On the High Line in New York, the famous park on the causeway, in 2015 with the illuminations he wrote “Give Your Daughters Difficults Names“, Give your daughters difficult names. What it means?
It is a verse from Warsan Shire, an activist of Somali origin. It refers to the fact that blacks often have to change their name to make it easier for us whites to pronounce. That phrase resonated a lot in the New York population. Many women from the black community met under the sign to testify their stories. Stories of names they had had to give up, even if they were those of their grandmothers, in order to be accepted.

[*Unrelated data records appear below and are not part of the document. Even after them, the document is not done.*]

(* ===== verification/ProbeRun.v ===== *)
(** * What one probe sends: [internal/gateway/upstreamprobe/probe.go] and
    [routeprobe.Run]

    The smallest request per endpoint, the request it becomes, and the verdict its
    answer is.  [Probe.v] has the table the verdicts are kept in and takes one probe as a
    parameter; here is that parameter, over the request building of [Rewrite.v] and
    [Outbound.v] and the vendor mappers of [Vendors.v].  The captured trace a console asks
    for is not modelled. *)
From S2P Require Import Prelude GoStr BreakerStore Surfaces UnitPricing Catalog Errors Guard Billing Rotation Ledger.
From S2P Require Import Envelope VideoJobs VideoWorker Credentials Attempt Http Transport Upstream Base64 Outbound Rewrite Forward.
From S2P Require Import Vendors Probe.

Open Scope Z_scope.

(** ** The smallest request *)

Record Spec := mkSpec {
  sp_Protocol : Protocol; sp_Surface : Surface; sp_Path : bytes; sp_Body : bytes;
  sp_ContentType : bytes;   (** empty for a JSON body *)
}.

Definition text_hi : value := VObject [(lit "parts", VArray [VObject [(lit "text", str "hi")]])].
Definition user_hi : value := VArray [VObject [(lit "role", str "user"); (lit "content", str "hi")]].

(** The path and the document of the endpoints whose body is plain JSON. *)
Definition json_spec (ep : string) (model : bytes) : option (bytes * object) :=
  let named rest := (lit "model", VString model) :: rest in
  match ep with
  | "chat" => Some (PathChat, named [(lit "max_tokens", num 1); (lit "messages", user_hi)])
  | "messages" => Some (PathMessages, named [(lit "max_tokens", num 1); (lit "messages", user_hi)])
  | "messages_count_tokens" => Some (PathMessagesCountTokens, named [(lit "messages", user_hi)])
  | "responses" => Some (PathResponses, named [(lit "input", str "hi"); (lit "max_output_tokens", num 16)])
  | "responses_compact" => Some (PathResponsesCompact, named [(lit "input", str "hi")])
  | "responses_input_tokens" => Some (PathResponsesInputTokens, named [(lit "input", str "hi")])
  | "embeddings" => Some (PathEmbeddings, named [(lit "input", str "hi")])
  | "generate_content" =>
      Some (PathGenerateContent, [(lit "contents", VArray [text_hi]);
                                  (lit "generationConfig", VObject [(lit "maxOutputTokens", num 1)])])
  | "gemini_count_tokens" => Some (PathGeminiCountTokens, [(lit "contents", VArray [text_hi])])
  | "gemini_embed_content" => Some (PathGeminiEmbedContent, [(lit "content", text_hi)])
  | "gemini_batch_embed_contents" =>
      Some (PathGeminiBatchEmbedContents,
            [(lit "requests", VArray [VObject [(lit "model", VString (lit "models/" ++ model)); (lit "content", text_hi)]])])
  | "gemini_interactions" => Some (PathGeminiInteractions, named [(lit "input", str "hi")])
  | "images" =>
      Some (PathImagesGenerate, named [(lit "prompt", str "a dot"); (lit "n", num 1); (lit "size", str "1024x1024")])
  | _ => None
  end%string.
(** [removeParticipants(groupId, participants)] *)
Definition removeParticipants (gm : GroupManager) (groupId : string) (ps : list string)
  : result Group * GroupManager * list effect :=
  match lookup_group gm groupId with
  | Throw e => (Throw e, gm, [])
  | Ok group =>
      if decide (phoneNumber gm ∉ admins group)
      then (Throw (Error "Only admins can remove participants"), gm, [])
      else
        let group :=
          set_members group (owner group)
                      (filter (fun p => p ∉ ps) (participants group))
                      (filter (fun a => a ∉ ps) (admins group)) in
        (Ok group,
         set_maps gm (<[groupId := group]> (groups gm))
                     (<[groupId := participants group]> (groupParticipants gm)),
         [NotifyUpdate group "participants_removed" ps;
          EmitGroup "group:updated" group])
  end.

(** [promoteToAdmin(groupId, participant)] *)
Definition promoteToAdmin (gm : GroupManager) (groupId : string) (p : string)
  : result Group * GroupManager * list effect :=
  match lookup_group gm groupId with
  | Throw e => (Throw e, gm, [])
  | Ok group =>
      if decide (phoneNumber gm ∉ admins group)
      then (Throw (Error "Only admins can promote participants"), gm, [])
      else if decide (p ∉ participants group)
      then (Throw (Error "Participant not in group"), gm, [])
      else
        let group :=
          set_members group (owner group) (participants group)
                      (if decide (p ∉ admins group) then admins group ++ [p]
                       else admins group) in
        (Ok group,
         set_maps gm (<[groupId := group]> (groups gm)) (groupParticipants gm),
         [NotifyUpdate group "admin_promoted" [p]; EmitGroup "group:updated" group])
  end.

(** [demoteFromAdmin(groupId, participant)] *)
Definition demoteFromAdmin (gm : GroupManager) (groupId : string) (p : string)
  : result Group * GroupManager * list effect :=
  match lookup_group gm groupId with
  | Throw e => (Throw e, gm, [])
  | Ok group =>
      if decide (phoneNumber gm ∉ admins group)
      then (Throw (Error "Only admins can demote participants"), gm, [])
      else if decide (p ∉ admins group)
      then (Throw (Error "Participant is not an admin"), gm, [])
      else if decide (owner group = p)
      then (Throw (Error "Cannot demote group owner"), gm, [])
      else
        let group :=
          set_members group (owner group) (participants group)
                      (filter (fun a => a <> p) (admins group)) in
        (Ok group,
         set_maps gm (<[groupId := group]> (groups gm)) (groupParticipants gm),
         [NotifyUpdate group "admin_demoted" [p]; EmitGroup "group:updated" group])
  end.

(** [leaveGroup(groupId)]; the result is [None] when the group is
    deleted, and the method returns nothing. *)
Definition leaveGroup (gm : GroupManager) (groupId : string)
  : result (option Group) * GroupManager * list effect :=
  match lookup_group gm groupId with
  | Throw e => (Throw e, gm, [])
  | Ok group =>
      let me := phoneNumber gm in
      let ps := filter (fun p => p <> me) (participants group) in
      let as_ := filter (fun a => a <> me) (admins group) in
      let stay (group : Group) :=
        (Ok (Some group),
         set_maps gm (<[groupId := group]> (groups gm))
                     (<[groupId := participants group]> (groupParticipants gm)),
         [NotifyUpdate group "participant_left" [me]; EmitGroup "group:left" group]) in
      if decide (owner group = me) then
        match as_, ps with
        | a :: _, _ => stay (set_members group a ps as_)
        | [], p :: _ => stay (set_members group p ps (as_ ++ [p]))
        | [], [] =>
            (Ok None,
             set_maps gm (delete groupId (groups gm))
                         (delete groupId (groupParticipants gm)),
             [EmitId "group:deleted" groupId])
        end
      else stay (set_members group (owner group) ps as_)
  end.

(** [deleteGroup(groupId)] *)
Definition deleteGroup (gm : GroupManager) (groupId : string)
  : result unit * GroupManager * list effect :=
  match lookup_group gm groupId with
  | Throw e => (Throw e, gm, [])
  | Ok group =>
      if decide (owner group <> phoneNumber gm)
      then (Throw (Error "Only group owner can delete group"), gm, [])
      else
        (Ok tt,
         set_maps gm (delete groupId (groups gm)) (delete groupId (groupParticipants gm)),
         [NotifyUpdate group "group_deleted" []; EmitId "group:deleted" groupId])
  end.

(** [getGroupParticipants(groupId)] *)
Definition getGroupParticipants (gm : GroupManager) (groupId : string) : list string :=
  default [] (groupParticipants gm !! groupId).

(** [isInGroup(groupId, participant)] *)
Definition isInGroup (gm : GroupManager) (groupId p : string) : bool :=
  match groupParticipants gm !! groupId with
  | Some ps => bool_decide (p ∈ ps)
  | None => false
  end.

(** [isAdmin(groupId, participant)] *)
Definition isAdmin (gm : GroupManager) (groupId p : string) : bool :=
  match groups gm !! groupId with
  | Some group => bool_decide (p ∈ admins group)
  | None => false
  end.

(** The calls of [messageHandler.sendTextMessage(participant, message)]
    that the loop of [notifyGroupCreation] and [notifyGroupUpdate] makes:
    one for each participant other than the caller, in order, up to the
    first call that throws; [delivered p message] tells whether the call
    returns.  The exception is caught and logged. *)
Fixpoint notify_loop (delivered : string -> string -> bool) (me message : string)
    (ps : list string) : list (string * string) :=
  match ps with
  | [] => []
  | p :: rest =>
      if decide (p <> me) then
        (p, message) :: (if delivered p message
                         then notify_loop delivered me message rest
                         else [])
      else notify_loop delivered me message rest
  end.

(** A method call of the manager, with what it draws. *)
Inductive call :=
| CreateGroup (groupId : string) (now : Z) (name : string) (ps : list string)
| UpdateGroupInfo (now : Z) (groupId : string) (u : Updates)
| AddParticipants (groupId : string) (ps : list string)
| RemoveParticipants (groupId : string) (ps : list string)
| PromoteToAdmin (groupId p : string)
| DemoteFromAdmin (groupId p : string)
| LeaveGroup (groupId : string)
| DeleteGroup (groupId : string).

(** Whether the call threw, the manager after the call, and the effects
    of the call. *)
Definition perform (gm : GroupManager) (c : call)
  : option exn * GroupManager * list effect :=
  let thrown {A} (r : result A) : option exn :=
    match r with Ok _ => None | Throw e => Some e end in
  match c with
  | CreateGroup groupId now name ps =>
      let '(r, gm', log) := createGroup groupId now gm name ps in (thrown r, gm', log)
  | UpdateGroupInfo now groupId u =>
      let '(r, gm', log) := updateGroupInfo now gm groupId u in (thrown r, gm', log)
  | AddParticipants groupId ps =>
      let '(r, gm', log) := addParticipants gm groupId ps in (thrown r, gm', log)
  | RemoveParticipants groupId ps =>
      let '(r, gm', log) := removeParticipants gm groupId ps in (thrown r, gm', log)
  | PromoteToAdmin groupId p =>
      let '(r, gm', log) := promoteToAdmin gm groupId p in (thrown r, gm', log)
  | DemoteFromAdmin groupId p =>
      let '(r, gm', log) := demoteFromAdmin gm groupId p in (thrown r, gm', log)
  | LeaveGroup groupId =>
      let '(r, gm', log) := leaveGroup gm groupId in (thrown r, gm', log)
  | DeleteGroup groupId =>
      let '(r, gm', log) := deleteGroup gm groupId in (thrown r, gm', log)
  end.

(** Calls one after the other. *)
Fixpoint perform_all (gm : GroupManager) (cs : list call) : GroupManager :=
  match cs with
  | [] => gm
  | c :: rest => perform_all (perform gm c).1.2 rest
  end.

(** The manager of a client that has authenticated, before any call. *)
Definition new_GroupManager (phone : string) : GroupManager :=
  {| isAuthenticated := true; phoneNumber := phone; groups := ∅; groupParticipants := ∅ |}.

(** A call that leaves the member lists to the methods that are made for
    them: an [updateGroupInfo] whose [updates] have no [participants] and
    no [admins]. *)
Definition keeps_members (c : call) : Prop :=
  match c with
  | UpdateGroupInfo _ _ u => new_participants u = None /\ new_admins u = None
  | _ => True
  end.

(** The two properties that the methods maintain: the index
    [groupParticipants] holds, for the same group ids, the participants of
    the group objects; and the admins of a group are among its
    participants. *)
Definition consistent (gm : GroupManager) : Prop :=
  (forall groupId, groupParticipants gm !! groupId = participants <$> (groups gm !! groupId))
  /\ (forall groupId g, groups gm !! groupId = Some g -> admins g ⊆ participants g).

End Groups.

(** * Facts *)

(** ** Bytes and big-endian fields *)

Module BufFacts.
Import Buf.

Lemma Z_of_byte_range (b : byte) : 0 <= Z_of_byte b < 256.
Proof.
  unfold Z_of_byte. pose proof (Byte.to_N_bounded b). lia.
Qed.

Lemma Z_of_byte_of_Z (z : Z) : Z_of_byte (byte_of_Z z) = z mod 256.
Proof.
  unfold Z_of_byte, byte_of_Z.
  pose proof (Z.mod_pos_bound z 256 ltac:(lia)) as Hz.
  destruct (Byte.of_N (Z.to_N (z mod 256))) as [b|] eqn:Hb; simpl.
  - apply Byte.to_of_N in Hb. rewrite Hb. lia.
  - apply Byte.of_N_None_iff in Hb. lia.
Qed.

Lemma byte_of_Z_of_byte (b : byte) : byte_of_Z (Z_of_byte b) = b.
Proof.
  unfold byte_of_Z. pose proof (Z_of_byte_range b) as Hb.
  rewrite Z.mod_small by lia. unfold Z_of_byte.
  rewrite N2Z.id, Byte.of_to_N. reflexivity.
Qed.

(** A 16-bit value is the big-endian sum of its two bytes. *)
Lemma be16_sum (n : Z) :
  0 <= n < 2 ^ 16 ->
  ((n / 2 ^ 8) mod 256) * 2 ^ 8 + n mod 256 = n.
Proof.
  intros Hn. change (2 ^ 8) with 256.
  rewrite (Z.mod_small (n / 256)) by (split; [apply Z.div_pos; lia | apply Z.div_lt_upper_bound; lia]).
  pose proof (Z.div_mod n 256 ltac:(lia)). lia.
Qed.

(** A 32-bit value is the big-endian sum of its four bytes. *)
Lemma be32_sum (n : Z) :
  0 <= n < 2 ^ 32 ->
  ((n / 2 ^ 24) mod 256) * 2 ^ 24 + ((n / 2 ^ 16) mod 256) * 2 ^ 16
  + ((n / 2 ^ 8) mod 256) * 2 ^ 8 + n mod 256 = n.
Proof.
  intros Hn.
  change (2 ^ 24) with (256 * 256 * 256). change (2 ^ 16) with (256 * 256).
  change (2 ^ 8) with 256. change (2 ^ 32) with (256 * 256 * 256 * 256) in Hn.
  rewrite <- !Z.div_div by lia.
  set (q1 := n / 256). set (q2 := q1 / 256). set (q3 := q2 / 256).
  pose proof (Z.div_mod n 256 ltac:(lia)) as H0.
  pose proof (Z.div_mod q1 256 ltac:(lia)) as H1.
  pose proof (Z.div_mod q2 256 ltac:(lia)) as H2.
  fold q1 in H0. fold q2 in H1. fold q3 in H2.
  assert (0 <= q3 < 256) as H3.
  { subst q3 q2 q1. rewrite !Z.div_div by lia.
    split; [apply Z.div_pos; lia | apply Z.div_lt_upper_bound; lia]. }
  rewrite (Z.mod_small q3) by lia.
  pose proof (Z.mod_pos_bound n 256 ltac:(lia)).
  pose proof (Z.mod_pos_bound q1 256 ltac:(lia)).
  pose proof (Z.mod_pos_bound q2 256 ltac:(lia)).
  lia.
Qed.

(** Copying a source over a zeroed target of its own length gives the
    source. *)
Lemma list_inserts_0_all {A} (k l : list A) :
  length l = length k -> list_inserts 0 k l = k.
Proof.
  intros Hl. rewrite <- (app_nil_r l), list_inserts_0_r by done.
  apply app_nil_r.
Qed.

End BufFacts.

(** ** Frames on the wire *)

Module TransportFacts.
Import Buf Transport BufFacts.

Lemma wire_layout_length (m : Message) :
  length (wire_layout m) = (11 + length (msg_data m))%nat.
Proof. reflexivity. Qed.

Ltac pass_check :=
  unfold writeUInt8, writeUInt16BE, writeUInt32BE, checkInt;
  rewrite decide_True by lia;
  rewrite decide_True by (simpl; rewrite ?length_replicate; lia);
  cbn [rbind].

(** What [sendMessage] builds: on a connected manager and for fields in
    range, the chunk written is the frame layout, the id returned is the
    id written, and nothing else changes. *)
Lemma sendMessage_writes now generated tm type data id :
  isConnected tm = true -> is_Some (socket tm) ->
  let m := {| msg_type := type; msg_id := or_generate id generated;
              msg_timestamp := now / 1000; msg_data := data |} in
  valid_frame m ->
  sendMessage now generated tm type data id
  = (Ok (msg_id m), socket_write tm (wire_layout m),
     [Log "debug" "Sent message:" (NumArg (msg_id m))]).
Proof.
  intros Hc Hs m (Ht & Hi & Hts & Hd). simpl in *.
  unfold sendMessage. rewrite Hc, (bool_decide_eq_true_2 _ Hs). cbn [negb orb].
  unfold alloc. cbn [Nat.add replicate].
  pass_check. cbn [insert list_insert Nat.add].
  pass_check. cbn [insert list_insert Nat.add].
  pass_check. cbn [insert list_insert Nat.add].
  unfold copy. rewrite !list_inserts_cons.
  rewrite list_inserts_0_all by apply length_replicate.
  cbn [length]. pass_check. cbn [insert list_insert Nat.add length].
  unfold wire_layout, be16, be32, m. cbn [msg_type msg_id msg_timestamp msg_data app].
  replace (Z.of_nat (S (S (S (S (S (S (S (S (S (length data)))))))))))
    with (9 + Z.of_nat (length data)) by lia.
  reflexivity.
Qed.

(** The 16-bit prefix read back from a frame. *)
Lemma readUInt16BE_be16 (n : Z) (rest : Buffer) :
  0 <= n < 2 ^ 16 -> readUInt16BE (be16 n ++ rest) 0 = Ok n.
Proof.
  intros Hn. unfold readUInt16BE, be16. simpl.
  rewrite !Z_of_byte_of_Z. f_equal. apply be16_sum. exact Hn.
Qed.

Lemma lookup_behind {A} (front l : list A) (i : nat) :
  (front ++ l) !! (length front + i)%nat = l !! i.
Proof. rewrite lookup_app_r by lia. f_equal. lia. Qed.

Lemma readUInt32BE_be32 (n : Z) (front rest : Buffer) :
  0 <= n < 2 ^ 32 ->
  readUInt32BE (front ++ be32 n ++ rest) (length front) = Ok n.
Proof.
  intros Hn. unfold readUInt32BE.
  rewrite !lookup_behind.
  rewrite <- (Nat.add_0_r (length front)) at 1. rewrite lookup_behind.
  simpl. rewrite !Z_of_byte_of_Z. f_equal. apply be32_sum. exact Hn.
Qed.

She was born in Cava de ‘Tirreni, in the province of Salerno. Her mother is an elementary teacher, her father is employed at the post office. How did they make your decision to be an artist?
I don’t think they took it seriously. They made me study music, I graduated from the Conservatory, and my sisters also play violin and cello. At home art wasn’t an extravaganza, but they didn’t really realize I wanted to make it a job, or they would care. They let me do it, they thought that life would decide for me. After the Academy of Fine Arts I went to Rome to study at the Experimental Center of Cinematography. I worked as a photography assistant and in the meantime I followed my projects. Then I moved to Spain, where I got a second degree and started teaching. I became a full-time artist, while still teaching, only later. I think it was 2011, I was invited by Bice Curiger to the Venice Biennale. I was already grown up, in short.
Do you think it would have been easier for a man?
My male colleagues, for the same curriculum, are paid fifteen percent more. To convince myself that I was good I had to do three times the effort, as if I had to justify myself. When you are successful they ask you who you slept with. Maybe, I say. If certain doors have opened I have to thank my obstinacy, certainly not the fact of being a female. But she cost great sacrifices. For example, I have not been able to have children.
Being a team is sometimes difficult
Are you on good terms with other artists?
I have the best relationships with people who are older than me, or who live in other countries. I like to work as a team, but in Italy it is difficult, there are few opportunities, we fight what is there. Instead of making a system, you end up isolating yourself, everyone against everyone. Since I got rich, let’s face it, I have been surrounded by evil. I’m forty-five years old, I’ve been in this delirium for twenty. Many give up first and maybe they would be better than me.
What can be done?
Much. In other countries, such as Germany, artists have much more benefits. Here we are also half figures for the taxman: if a sculpture is not made completely by hand by the artist – so if you have to work with a bronze casting or a 3D printer – it is not considered a work of art. Equivalent to a ham, the VAT you have to pay is the same. So you cost more, and collectors prefer to invest elsewhere.